Now, at last, she looked at him with suspicion.
"How...why, do you know all that?"
"You could say I've taken a special interest in you." She swayed, face going green and eyes widening. Apprehension, unease, nausea. The mask fell back into place on her face, though her legs backed off from his desk. She didn't sound angry anymore. Or scared. She sounded tired.
"What do you want?"
"I told you, I would like to help you."
"You're lying. Leave me alone."
"You will see my sincerity for yourself very soon. Everyone else assumes your anger means you're stupid. But you're not stupid, are you Penny? You're hurt. And your planning." He earned the glare again and a calculated,
"I don't know what you're talking about."
"Of course you do. But don't worry. It will be our little secret. I'm going to tell the principal we had a good talk and I think that's all you will need. That you're very sorry, and you're ready to go back to class now. You are ready to return to class, aren't you Penny?" She still regarded him with cautious suspicion, but wasn't sure what else to do but nod.

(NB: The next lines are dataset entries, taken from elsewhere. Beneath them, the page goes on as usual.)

(* ===== verification/Prelude.v ===== *)
(** * Verification of the tor-socks5 proxy

    The repository is a SOCKS5 proxy that tunnels its clients through Tor with
    pluggable-transport bridges.  Its parts, under [src/], and how they
    interact:

    - Bridges.  Bridge lists are fetched over HTTPS ([packages/bridge-fetcher])
      and merged into a candidate pool ([apps/socks5-proxy/src/bridges/
      candidate_pool.rs], [fetch/fetch_merge]).  Candidates are probed
      ([packages/bridge-probe]), verified by building a circuit
      ([bridges/bridge_verifier.rs], [packages/bridge-verify-core]) and kept in
      a health store ([packages/bridge-store]), which one writer actor publishes
      ([bridges/bridge_store_writer.rs]) while command-line processes change
      the same file; the warmer ([bridges/bridge_warmer.rs]) picks from it.
      The set-up ([tor/tor_setup.rs]) chooses the bridges of the Tor client
      from it, log events of the client come back as observations
      ([tor/arti_observability.rs]), and the maintenance task
      ([bridges/bridge_maintenance.rs]) keeps a working route.
    - Serving.  The accept loop and connection handler ([server/server.rs],
      [server/upstream.rs]) check the client against the access list
      ([packages/proxy-config/client-acl]), authenticate it ([packages/auth]),
      and connect through the tunnel or an upstream SOCKS5 proxy
      ([packages/socks5-proto]), counting what happens ([tor/conn_health.rs]).
      The watchdogs ([tor/tor_watchdog]) read those counters and heal or fail
      over the tunnel.
    - DNS.  A local resolver ([packages/dns-server]) answers from local policy,
      a persistent cache, configured overrides, or DNS over HTTPS through the
      tunnel.
    - Onion services.  Commands create, export, import and remove service keys,
      mining vanity addresses on demand; the server publishes the configured
      services and forwards their streams ([commands/onion]).
    - Android.  A library runs one engine, a proxy over the same packages, in a
      thread of its own; Java starts and stops it from any thread
      ([packages/android-ffi]).
    - Configuration.  The settings file and its sections, their validation and
      the migration of old layouts ([packages/proxy-config]).
    - Files.  Every state file is replaced through [packages/persist-lock]:
      temp file, fsync, rename, and an advisory lock between processes.

    ** What models what

    Foundations.  This file holds the result type, machine integers, tactics
    and shared lemmas.  [Interleave] is the semantics of processes that share a
    state, one atomic step at a time, with schedules, the rely-guarantee rule
    and a conservation law; every concurrent component is an instance of it.
    [Order] (comparisons, stable sorting, bounded heap), [OrdMap] ([BTreeMap]),
    [Str], [Utf8], [Net] and [NetText] model the parts of the Rust standard
    library the sources use.  [Crates] has the third-party crates as classes of
    operations with separate classes of documented laws; [Samples] instantiates
    them for the witnesses.

    Files.  [TempFile] (names and the save sequence) and [TempProtocol]
    (writers, cleanup and sweep racing over one directory) model
    [persist-lock/src/temp.rs].

    Bridges.  [Identity] is the bridge key of [bridge-probe]; [BridgeStore],
    [StoreStats] and [StorePersist] are [bridge-store]'s observations, rankings
    and file; [GuardObs] feeds it with what the client logs about its guards; [CandidatePool], [Warmer], [DnsHints], [BridgesConfig] and
    [FetchMerge] are the pool, the warmer's selection, the portable DNS hints,
    the bridge section of the configuration, and refresh, drain and top-up.
    [Chunked] and [Http] are the fetcher's HTTP client.  [StoreWriter] runs the
    writer actor, its clients and command-line processes interleaved.
    [Verifier] has the circuit verification of a batch, the admission decision,
    the background tick, and the ownership of child processes.  [ProbeDns],
    [ProbeDnsRun] and [Probe] are [bridge-probe]: the answer cache of its
    resolver, lookups, flushes and saves interleaved, and the probes and rounds.
    [Snapshot] is the copy of a cache directory for a trial client.  [TorSetup]
    chooses the settings of the client and [Maintenance] refreshes its routes:
    the search for authenticated channels, discovery, and the loop of the task.

    Serving.  [ClientAcl], [Auth] and [AuthRun] (logins and registry edits
    interleaved), [Socks5Client], [TorHealth], [ConnHealth], [Handler] (accept
    loop and connections interleaved with the summary task) and [Watchdog].

    DNS.  [DnsPacket] (lifetime of a packet), [DnsCache] (cache and file),
    [DnsOverrides] (host globs and the recursion guard), [DnsWire] (replies and
    frames), [DnsLocal] (local answers), [DnsUpstream] (DNS over HTTPS, plain
    and system servers), [DnsServer] (query path, listeners, admission and
    refresh interleaved) and [DnsLifecycle] (binding and the order of a stop).
    [DnsStats] and [DnsStatsRun] are the statistics of questions and their
    database, and [DnsPrefetch] the cycle that refreshes popular names.

    Configuration.  [ConfigSections] validates the sections and [ConfigLayout]
    loads, writes and migrates the files.

    Onion services.  [Onion] has addresses, key derivation and vanity targets,
    [VanitySearch] the threads of the search, [OnionKeys] the commands over the
    key store, [OnionLife] the producer, managers and the lock between server
    and commands, and [OnionServe] the circuits, permits and connection tasks.

    Android.  [EngineSlot] interleaves calls of [nativeStart] and [nativeStop]
    with the engine thread, its progress reports and its background warm-up;
    [EngineWatch] has the live circuit check, the two watchdogs, the warm-up of
    bridges and the rotation pool.

    In each file the state of a component is a record with the source's fields,
    its enums are inductive types with the source's constructors, and an
    operation keeps the name of the function it translates.  Code that waits on
    the network, the clock or the file system takes what they answer as an
    input, so that a theorem about all inputs is a theorem about every
    behaviour of the environment; what such code sends is a trace.  Integers
    are [Z] with the source's saturation, wrap-around and checks written out;
    strings are lists of scalar values; hash maps are [gmap] with their
    iteration order a parameter.

    ** What the theorems show

    - The health store refines an abstract per-bridge specification, its
      operations preserve well-formedness, selections equal stable sorting, and
      a saved file loads back.
    - Under every interleaving with failures: no mutation sent to the writer is
      lost, a close that is confirmed means published, retained updates get
      published; a temp file in use is never deleted; registry edits are not
      lost and an accepted login had a genuine account; no candidate is lost by
      a drain; permits, gauges and counters of the server balance.
    - The settings of the client name only wanted bridges that answered; a
      route is proven before it replaces another, a working one is kept, and
      the search for a fallback reaches every candidate; observations of guards
      reach exactly their bridges; a snapshot has a whole database or none.
    - The HTTP client reads a response exactly however it is fragmented, keeps
      credentials on their origin and cannot be made to smuggle a request.
    - Verification ends within its budget, its verdicts are justified, and the
      background tick starves no bridge; the watchdog heals exactly when the
      history justifies it.
    - The DNS server sends a question only where the operator allows, replies
      only to allowed clients with answers that local policy, cache or a
      validated upstream response justify, ignores forged packets, conserves
      its permits, serves nothing past its lifetime, and stops in order.
    - Grammars and formats: access lists mean what their patterns say, host
      globs are decided exactly, addresses, frames, cache and store files read
      back.
    - The resolver of the probes keeps answers to the network they were looked
      up on, asks once per name, and its saves never go back in time; the DNS
      statistics are the rolling window of the receipts, across restarts.
    - A configuration that loads is valid, is written back as it was, and a
      migration that is interrupted resumes without losing a file.
    - Onion keys change only when a command was asked to, an export can be
      imported again, a mined key has its prefix; a published service implies
      the lock, its streams reach only their configured targets, and a
      cancelled service ends.
    - At most one Android engine lives, however starts and stops interleave,
      and every call returns; the bridges it rotates over each opened a channel
      of their own, and its channels are reset only when that is justified.
    - Some theorems record where code and documentation disagree, among them a
      mutation that panics keeping the store's lock, retirements forgotten by a
      probe round, failed connects counted twice, the redirect limit,
      [onion list] failing after a refused command, and a status of the Android
      engine that stays out of date.

    ** Bounds and fuel

    Loops whose termination is not structural take fuel.  The fuel is always
    computed from the input and proved sufficient or the function proved total:
    readers of a stream get one more than its bytes, since a successful read
    delivers a byte; the glob gets one pass over the pattern per host byte; the
    CNAME chain, the redirect loop and the binding loop have the source's own
    bounds.  Limits of the sources (cache entries and bytes, permits, timeouts)
    are the source's numbers.

    ** Not modelled

    The Tor protocol, TLS, the Arti client and the pluggable transports are
    parameters: connections succeed or fail as the environment decides.  Of
    the Android library the choice of bridges before the live circuit, the
    connection handler and the bindings into the Java virtual machine are left
    out.  Service control, command line and help texts, start-up wiring and
    signals drive those libraries or the operating system.  The parsers that serde derives are
    parameters of the configuration; logging and the wording of messages are
    left out, and so are the vendored Tor crates. *)

From Stdlib Require Export ZArith Lia Bool.
From stdpp Require Export base tactics option list sorting strings gmap.

(** ** Results

    Rust's [Result<T, E>]; [let?] is the question-mark operator. *)

Inductive result (A E : Type) : Type :=
| Ok (a : A)
| Err (e : E).
Arguments Ok {A E} a.
Arguments Err {A E} e.

Declare Scope result_scope.
Delimit Scope result_scope with result.

Definition rbind {A B E} (r : result A E) (k : A → result B E) : result B E :=
  match r with
  | Ok a => k a
  | Err e => Err e
  end.

Notation "'let?' x ':=' e 'in' k" := (rbind e (fun x => k))
  (at level 10, x pattern, e at level 100, k at level 200)
  : result_scope.

Lemma rbind_Ok {A B E} (r : result A E) (k : A → result B E) b :
  rbind r k = Ok b → ∃ a, r = Ok a ∧ k a = Ok b.
Proof. destruct r as [a|]; simpl; [eauto|done]. Qed.

(** [Option::ok_or]. *)
Definition ok_or {A E} (o : option A) (e : E) : result A E :=
  match o with
  | Some a => Ok a
  | None => Err e
  end.

(** [Result::ok]. *)
Definition ok {A E} (r : result A E) : option A :=
  match r with
  | Ok a => Some a
  | Err _ => None
  end.

(** [iter().map(f).collect::<Result<Vec<_>, _>>()]: the first error wins. *)
Fixpoint collect {A B E} (f : A → result B E) (l : list A) : result (list B) E :=
  match l with
  | [] => Ok []
  | x :: l' => rbind (f x) (fun y => rbind (collect f l') (fun ys => Ok (y :: ys)))
  end.

(** ** Machine integers

    An unsigned integer of width [w] is a [Z] in the range of [w]; the
    arithmetic that can leave the range is written out where it is used. *)

Definition u8_max : Z := 2 ^ 8 - 1.
Definition u16_max : Z := 2 ^ 16 - 1.
Definition u32_max : Z := 2 ^ 32 - 1.
Definition u64_max : Z := 2 ^ 64 - 1.
Definition u128_max : Z := 2 ^ 128 - 1.

Definition in_u (mx x : Z) : Prop := (0 ≤ x ≤ mx)%Z.

Definition saturating_add (mx x y : Z) : Z := Z.min mx (x + y).
Definition saturating_sub (x y : Z) : Z := Z.max 0 (x - y).
Definition checked_add (mx x y : Z) : option Z :=
  if (x + y <=? mx)%Z then Some (x + y)%Z else None.
Definition checked_sub (x y : Z) : option Z :=
  if (y <=? x)%Z then Some (x - y)%Z else None.
Definition checked_mul (mx x y : Z) : option Z :=
  if (x * y <=? mx)%Z then Some (x * y)%Z else None.

Create HintDb tor.

Lemma saturating_add_bounds mx x y :
  in_u mx x → (0 ≤ y)%Z → in_u mx (saturating_add mx x y).
Proof. unfold in_u, saturating_add. lia. Qed.

Lemma saturating_add_pos mx x y :
  (0 < mx)%Z → (0 ≤ x)%Z → (0 < y)%Z → (0 < saturating_add mx x y)%Z.
Proof. unfold saturating_add. lia. Qed.

#[export] Hint Resolve saturating_add_bounds : tor.

(** ** Lists *)

(** Of two ways to cut a list in two, the longer front starts with the shorter. *)
Lemma prefix_split {A} (a b c d : list A) :
  a ++ c = b ++ d → (length b ≤ length a)%nat → ∃ rest, a = b ++ rest.
Proof.
  intros Heq Hle. exists (drop (length b) a). rewrite <-(take_drop (length b) a) at 1. f_equal.
  apply (f_equal (take (length b))) in Heq. by rewrite take_app_le, take_app_length in Heq.
Qed.

Lemma filter_sublist {A} (P : A → bool) l : sublist (List.filter P l) l.
Proof. induction l as [|x l IH]; simpl; [constructor|]. destruct (P x); by constructor. Qed.

(** ** Tactics *)

(** Split every [if] and [match] scrutinee of the goal, keeping equations. *)
Ltac case_goal :=
  repeat match goal with
  | |- context [match ?x with _ => _ end] =>
      lazymatch x with
      | context [match _ with _ => _ end] => fail
      | _ => destruct x eqn:?
      end
  end.

(** Split a sequence of fallible calls that succeeded into the calls. *)
Ltac unbind H :=
  repeat (let a := fresh "a" in let Ha := fresh "Ha" in apply rbind_Ok in H as (a & Ha & H)).

(** Turn boolean comparisons of hypotheses and goal into propositions. *)
Ltac boolprop :=
  repeat match goal with
  | H : _ && _ = true |- _ => apply andb_true_iff in H; destruct H
  | H : _ && _ = false |- _ => apply andb_false_iff in H
  | H : _ || _ = true |- _ => apply orb_true_iff in H
  | H : _ || _ = false |- _ => apply orb_false_iff in H; destruct H
  | H : negb _ = true |- _ => apply negb_true_iff in H
  | H : negb _ = false |- _ => apply negb_false_iff in H
  | H : bool_decide _ = true |- _ => apply bool_decide_eq_true_1 in H
  | H : bool_decide _ = false |- _ => apply bool_decide_eq_false_1 in H
  | H : (_ =? _)%Z = true |- _ => apply Z.eqb_eq in H
  | H : (_ =? _)%Z = false |- _ => apply Z.eqb_neq in H
  | H : (_ <=? _)%Z = true |- _ => apply Z.leb_le in H
  | H : (_ <=? _)%Z = false |- _ => apply Z.leb_gt in H
  | H : (_ <? _)%Z = true |- _ => apply Z.ltb_lt in H
  | H : (_ <? _)%Z = false |- _ => apply Z.ltb_ge in H
  | H : (_ =? _)%nat = true |- _ => apply Nat.eqb_eq in H
  | H : (_ =? _)%nat = false |- _ => apply Nat.eqb_neq in H
  | H : (_ <=? _)%nat = true |- _ => apply Nat.leb_le in H
  | H : (_ <=? _)%nat = false |- _ => apply Nat.leb_gt in H
  | H : (_ <? _)%nat = true |- _ => apply Nat.ltb_lt in H
  | H : (_ <? _)%nat = false |- _ => apply Nat.ltb_ge in H
  end.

"I could tell them you're a creep." She might not have meant to say that out loud. But he responded with the same calm.
"We both know no one will believe you." And they did. She did. So she said nothing more. The confusion still played over her face as her juvenile mind raced to try to figure out what this is and what it meant. She only glanced back at the grinning man once as she left the office.